Written by Kim Furlow, communications manager for the Institute for Public Health

A Master of Social Work candidate at the Brown School who will graduate this month, Taylor Bass, has focused her academic career on mental health issues and serving her community. As a research assistant for two years for Center for Community Health Partnership & Research co-Director, Vetta Sanders Thompson, Bass says she has worked on many community-academic partnerships and projects, which have strengthened both her knowledge base and her passion for working with marginalized communities.

Taylor Bass

“During her two years working with us, Taylor has been an outstanding partner in the community-engaged activities she pursued,” says Professor Thompson. “I believe that the course of students’ careers are influenced by community-engagement opportunities. It was a pleasure watching Taylor learn to use old and new skills to support the well-being of our community partners.”

As part of her time as a research assistant, Bass has worked with The Restorative Justice Movement Center, a non-profit offering educational and employment opportunities to individuals overlooked due to past criminal records.

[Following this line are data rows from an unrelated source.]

(* ===== verification/Admission.v ===== *)
(** * Admission of requests

    Models [teodb-api/src/admission.rs] (the fixed-window rate registry and the
    registry of per-principal semaphores), the rate-limit middleware of
    [teodb-api/src/http/middleware/rate_limit.rs] and the Flight counterpart in
    [flight/auth.rs] and [flight/server.rs].  Instants and durations are
    nanoseconds.  The hash that picks an overflow stripe is unspecified by the
    standard library and is an argument. *)

From S2P Require Import Prelude Core Decimal Location Json ClientIp Access.
Open Scope nat_scope.
Open Scope list_scope.

Definition OVERFLOW_STRIPES : nat := 64.
Inductive RateScope := Public | Read | Write.
#[export] Instance RateScope_eq_dec : EqDecision RateScope.
Proof. solve_decision. Defined.

(** ** The rate registry *)
Record WindowState := mkWindow { started : N; count : N }.
Record RateRegistry := mkRates {
  windows : gmap string WindowState; overflow : list WindowState; max_keys : N; window : N }.

Definition rates_new (max_keys window now : N) : RateRegistry :=
  mkRates ∅ (replicate OVERFLOW_STRIPES (mkWindow now 0)) max_keys window.

(** [Instant::duration_since] is zero for a later argument. *)
Definition duration_since (now earlier : N) : N := (now - earlier)%N.

Definition check_window (state : WindowState) (limit window now : N) : WindowState * result N unit :=
  let state := if (window <=? duration_since now (started state))%N then mkWindow now 0 else state in
  if (limit <=? count state)%N then (state, Err (window - duration_since now (started state))%N)
  else (mkWindow (started state) (N.min (count state + 1) u32_max), Ok tt).

Section rates.
Context (hash : string → N).

Definition stable_index (key : string) (len : nat) : nat := N.to_nat (hash key mod N.of_nat len).

Definition live_window (window now : N) (e : string * WindowState) : Prop :=
  (duration_since now (started e.2) < window)%N.
#[export] Instance live_window_dec window now e : Decision (live_window window now e).
Proof. unfold live_window. apply _. Defined.

(** The stripe is below the length of [overflow], so indexing does not panic. *)
Definition check (r : RateRegistry) (key : string) (limit now : N) : RateRegistry * result N unit :=
  let ws := filter (live_window (window r) now) (windows r) in
  match ws !! key with
  | Some state =>
      let '(state, res) := check_window state limit (window r) now in
      (mkRates (<[key := state]> ws) (overflow r) (max_keys r) (window r), res)
  | None =>
      if (N.of_nat (size ws) <? max_keys r)%N
      then (mkRates (<[key := mkWindow now 1]> ws) (overflow r) (max_keys r) (window r), Ok tt)
      else
        let stripe := stable_index key (length (overflow r)) in
        let '(state, res) := check_window (nth stripe (overflow r) (mkWindow 0 0)) limit (window r) now in
        (mkRates ws (<[stripe := state]> (overflow r)) (max_keys r) (window r), res)
  end.
End rates.

(** ** Semaphores of principals

    A semaphore is tracked under a key, by a number of its own, or is one of the overflow
    stripes.  [pr_handles] are the references an acquisition holds between picking its
    semaphore and taking the permit, [pr_permits] the permits taken, each with the key of its
    principal; a tracked semaphore is alive while one of them refers to it. *)
Inductive SemRef := Tracked (id : N) | OverflowStripe (stripe : nat).
#[export] Instance SemRef_eq_dec : EqDecision SemRef.
Proof. solve_decision. Defined.
Record PrincipalRegistry := mkPrincipals {
  pr_entries : gmap string N; pr_handles : list (string * SemRef); pr_permits : list (string * SemRef);
  pr_next : N; pr_max_entries : N; pr_max_permits : nat }.

Definition principals_new (max_entries : N) (permits : nat) : PrincipalRegistry :=
  mkPrincipals ∅ [] [] 0 max_entries permits.

Definition refers (sem : SemRef) (e : string * SemRef) : bool := bool_decide (e.2 = sem).
Definition count_of (sem : SemRef) (l : list (string * SemRef)) : nat := length (List.filter (refers sem) l).
Definition strong_count (s : PrincipalRegistry) (id : N) : nat := count_of (Tracked id) (pr_handles s ++ pr_permits s).
Definition alive (s : PrincipalRegistry) (e : string * N) : Prop := 0 < strong_count s e.2.
#[export] Instance alive_dec s e : Decision (alive s e).
Proof. unfold alive. apply _. Defined.

Section principals.
Context (hash : string → N).

(** [acquire] under the lock: the semaphore the key is admitted by. *)
Definition acquire_select (s : PrincipalRegistry) (key : string) : PrincipalRegistry :=
  let existing := match pr_entries s !! key with
                  | Some id => if (0 <? strong_count s id)%nat then Some id else None
                  | None => None
                  end in
  match existing with
  | Some id =>
      mkPrincipals (pr_entries s) ((key, Tracked id) :: pr_handles s) (pr_permits s) (pr_next s) (pr_max_entries s) (pr_max_permits s)
  | None =>
      let entries := filter (alive s) (delete key (pr_entries s)) in
      if (N.of_nat (size entries) <? pr_max_entries s)%N
      then mkPrincipals (<[key := pr_next s]> entries) ((key, Tracked (pr_next s)) :: pr_handles s) (pr_permits s)
             (pr_next s + 1) (pr_max_entries s) (pr_max_permits s)
      else mkPrincipals entries ((key, OverflowStripe (stable_index hash key OVERFLOW_STRIPES)) :: pr_handles s) (pr_permits s)
             (pr_next s) (pr_max_entries s) (pr_max_permits s)
  end.

(** [try_acquire_owned] of the [n]-th reference, which is given up in any case. *)
Definition acquire_try (s : PrincipalRegistry) (n : nat) : PrincipalRegistry * option (string * SemRef) :=
  match pr_handles s !! n with
  | None => (s, None)
  | Some (key, sem) =>
      let handles := delete n (pr_handles s) in
      if (count_of sem (pr_permits s) <? pr_max_permits s)%nat
      then (mkPrincipals (pr_entries s) handles ((key, sem) :: pr_permits s) (pr_next s) (pr_max_entries s) (pr_max_permits s),
            Some (key, sem))
      else (mkPrincipals (pr_entries s) handles (pr_permits s) (pr_next s) (pr_max_entries s) (pr_max_permits s), None)
  end.
Definition acquire (s : PrincipalRegistry) (key : string) : PrincipalRegistry * option (string * SemRef) :=
  acquire_try (acquire_select s key) 0.
(** The [n]-th permit is dropped. *)
Definition release_permit (s : PrincipalRegistry) (n : nat) : PrincipalRegistry :=
  mkPrincipals (pr_entries s) (pr_handles s) (delete n (pr_permits s)) (pr_next s) (pr_max_entries s) (pr_max_permits s).
End principals.

(** ** Texts of addresses *)
Definition hex_lower (d : N) : ascii := if (d <? 10)%N then ascii_of_N (48 + d) else ascii_of_N (87 + d).
Fixpoint hex_digits (fuel : nat) (n : N) (acc : string) : string :=
  match fuel with
  | O => acc
  | S fuel => let acc := String (hex_lower (n mod 16)) acc in if (n <? 16)%N then acc else hex_digits fuel (n / 16) acc
  end.
(** [{:x}] of a 16-bit number. *)
Definition hex_text (n : N) : string := hex_digits 4 n "".
Definition v4_text (a : N) : string :=
  str_join "." (map (λ i, pretty (N.shiftr a i mod 256)%N) [24; 16; 8; 0]%N).
Definition v6_segments (a : N) : list N := map (λ i, (N.shiftr a i mod 65536)%N) [112; 96; 80; 64; 48; 32; 16; 0]%N.
(** The longest run of zero segments, the first of them: its start and length. *)
Fixpoint zero_span (segments : list N) (i : nat) (current longest : nat * nat) : nat * nat :=
  match segments with
  | [] => longest
  | s :: segments =>
      if (s =? 0)%N then
        let current := ((if (snd current =? 0)%nat then i else fst current), S (snd current)) in
        zero_span segments (S i) current (if (snd longest <? snd current)%nat then current else longest)
      else zero_span segments (S i) (0, 0) longest
  end.
Definition v6_text (a : N) : string :=
  let segments := v6_segments a in
  if (N.shiftr a 32 =? 65535)%N then "::ffff:" +:+ v4_text (a mod 4294967296)
  else
    let '(start, len) := zero_span segments 0 (0, 0) (0, 0) in
    if (1 <? len)%nat
    then str_join ":" (map hex_text (take start segments)) +:+ "::" +:+ str_join ":" (map hex_text (drop (start + len) segments))
    else str_join ":" (map hex_text segments).
Definition ip_text (a : IpAddr) : string := match a with V4 a => v4_text a | V6 a => v6_text a end.

(** ** The middleware *)
Record ApiAdmission := mkAdmission {
  ad_rates : RateRegistry; ad_principals : PrincipalRegistry; ad_resolver : list TrustedProxyCidr;
  ad_read_limit : N; ad_write_limit : N; ad_public_limit : N }.
Definition with_rates (a : ApiAdmission) (rates : RateRegistry) : ApiAdmission :=
  mkAdmission rates (ad_principals a) (ad_resolver a) (ad_read_limit a) (ad_write_limit a) (ad_public_limit a).
Definition with_principals (a : ApiAdmission) (principals : PrincipalRegistry) : ApiAdmission :=
  mkAdmission (ad_rates a) principals (ad_resolver a) (ad_read_limit a) (ad_write_limit a) (ad_public_limit a).

Section layer.
Context `{JwtLibrary} (hash : string → N).

Definition client_ip (self : ApiAdmission) (peer : IpAddr) (headers : HeaderMap) : IpAddr := resolve (ad_resolver self) peer headers.
Definition scope_limit (self : ApiAdmission) (scope : RateScope) : N :=
  match scope with Public => ad_public_limit self | Read => ad_read_limit self | Write => ad_write_limit self end.
Definition check_rate (self : ApiAdmission) (scope : RateScope) (key : string) (now : N) : ApiAdmission * result N unit :=
  let '(rates, res) := check hash (ad_rates self) key (scope_limit self scope) now in (with_rates self rates, res).
Definition principal_key (subject : string) : string := sha256_hex subject.
Definition acquire_principal (self : ApiAdmission) (subject : string) : ApiAdmission * option (string * SemRef) :=
  let '(principals, permit) := acquire hash (ad_principals self) (principal_key subject) in (with_principals self principals, permit).

Inductive Method := GET | HEAD | OPTIONS | OtherMethod.
Definition classify_scope (path : string) (method : Method) : RateScope :=
  if bool_decide (path = "/live") || bool_decide (path = "/ready") || bool_decide (path = "/metrics") then Public
  else match method with GET | HEAD | OPTIONS => Read | OtherMethod => Write end.

Record RestRequest := mkRestRequest {
  rq_path : string; rq_method : Method; rq_peer : option IpAddr; rq_headers : HeaderMap; rq_authorization : option (option string) }.
Inductive RestOutcome :=
| Forwarded (authenticated : option AuthenticatedRequest) (permit : option (string * SemRef))
| RateLimitedResponse (retry_after_secs : N)
| ProblemResponse (error : TeoDBError)
| AdmissionRejected.

Definition LOCALHOST : IpAddr := V4 2130706433.
Definition NANOS : N := 1000000000.
Definition rate_limited (retry_after : N) : RestOutcome := RateLimitedResponse (N.max (retry_after / NANOS) 1).

(** [now]: the clock at the check of the rate. *)
Definition handle (self : ApiAdmission) (validator : option JwtValidator) (req : RestRequest) (now : N)
    : ApiAdmission * RestOutcome :=
  let scope := classify_scope (rq_path req) (rq_method req) in
  let peer := default LOCALHOST (rq_peer req) in
  let client := client_ip self peer (rq_headers req) in
  if bool_decide (scope = Public) then
    match check_rate self scope ("public:" +:+ ip_text client) now with
    | (self, Err retry_after) => (self, rate_limited retry_after)
    | (self, Ok _) => (self, Forwarded None None)
    end
  else
    match authenticate_headers validator (rq_authorization req) with
    | Err error =>
        match check_rate self scope ("invalid:" +:+ ip_text client) now with
        | (self, Err retry_after) => (self, rate_limited retry_after)
        | (self, Ok _) => (self, ProblemResponse error)
        end
    | Ok authenticated =>
        match check_rate self scope ("principal:" +:+ principal_key (subject (ar_principal authenticated))) now with
        | (self, Err retry_after) => (self, rate_limited retry_after)
        | (self, Ok _) =>
            match acquire_principal self (subject (ar_principal authenticated)) with
            | (self, None) => (self, AdmissionRejected)
            | (self, Some permit) => (self, Forwarded (Some authenticated) (Some permit))
            end
        end
    end.

(** ** Flight requests *)
Inductive FlightStatus := RateStatus (retry_after_ms : N) | AuthStatus (code : GrpcCode) | ConcurrencyStatus.
Definition authentication_status (error : TeoDBError) : FlightStatus :=
  match error with Unauthorized => AuthStatus GUnauthenticated | Unavailable _ => AuthStatus GUnavailable | _ => AuthStatus GInternal end.
Definition rate_status (retry_after : N) : FlightStatus := RateStatus (N.min (retry_after / 1000000) u64_max).

Definition principal_from_request (self : ApiAdmission) (validator : option JwtValidator) (peer : option IpAddr)
    (metadata : HeaderMap) (authorization : option (option string)) (scope : RateScope) (now : N)
    : ApiAdmission * result FlightStatus Principal :=
  let client := client_ip self (default LOCALHOST peer) (proxy_headers metadata) in
  match authenticate_bearer validator (extract_bearer_token authorization) with
  | Err error =>
      match check_rate self scope ("invalid:" +:+ ip_text client) now with
      | (self, Ok _) => (self, Err (authentication_status error))
      | (self, Err retry_after) => (self, Err (rate_status retry_after))
      end
  | Ok authenticated =>
      match check_rate self scope ("principal:" +:+ principal_key (subject (ar_principal authenticated))) now with
      | (self, Err retry_after) => (self, Err (rate_status retry_after))
      | (self, Ok _) => (self, Ok (ar_principal authenticated))
      end
  end.
Definition flight_admit (self : ApiAdmission) (principal : Principal) : ApiAdmission * result FlightStatus (string * SemRef) :=
  match acquire_principal self (subject principal) with
  | (self, Some permit) => (self, Ok permit)
  | (self, None) => (self, Err ConcurrencyStatus)
  end.
End layer.

(** ** Bodies that hold a permit

    The inner body's replies to [poll_frame]: pending, a frame (or an error), the end. *)
Inductive PollFrame := PollPending | PollItem | PollEnd.
#[export] Instance PollFrame_eq_dec : EqDecision PollFrame.
Proof. solve_decision. Defined.
Record PrincipalPermitBody := mkPermitBody { pb_permit : option (string * SemRef); pb_finished : bool }.
Definition hold_principal_permit (permit : string * SemRef) : PrincipalPermitBody := mkPermitBody (Some permit) false.
(** [inner]: what the inner body replies, when it is polled. *)
Definition poll_frame (body : PrincipalPermitBody) (inner : PollFrame) : PrincipalPermitBody * PollFrame :=
  if pb_finished body then (body, PollEnd)
  else if bool_decide (inner = PollEnd) then (mkPermitBody None true, PollEnd) else (body, inner).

They also help “strengthen familial and communal units, reinforce positive habits, and instill cultural pride to push back against systemic marginalization and promote equality within their community.”  Bass created a comprehensive database of census data on the organization’s clientele. The information benefits RJMC clients by ensuring that the organization has well-organized and consistent data available to staff at the click of a button. The database offers an overview of currently active client services, and helps staff gauge clients’ future needs.

“The database helps employees and volunteers better navigate client data, eliminating overlap, confusion and missed opportunities,” Bass says. She received direction on the project from Professor Thompson, as well as advice on how to best revise and execute the database, which helped to create “the best product possible.”

Her time collaborating with the center has enabled Bass to get a well-rounded picture of, and hands-on training in research centering on marginalized communities. Also with Professor Thompson and colleagues, Bass assisted on a study, regarding COVID-19’s impact on Black Allied Health Care Workers, and, she worked with researchers studying the racial implications of heart health status. She was also a teacher assistant for the summer Community Research Fellows Training (CRFT).

The Center for Community Health Partnership and Research and the Institute for Public Health congratulate Taylor on graduation and wish her luck in her future endeavors!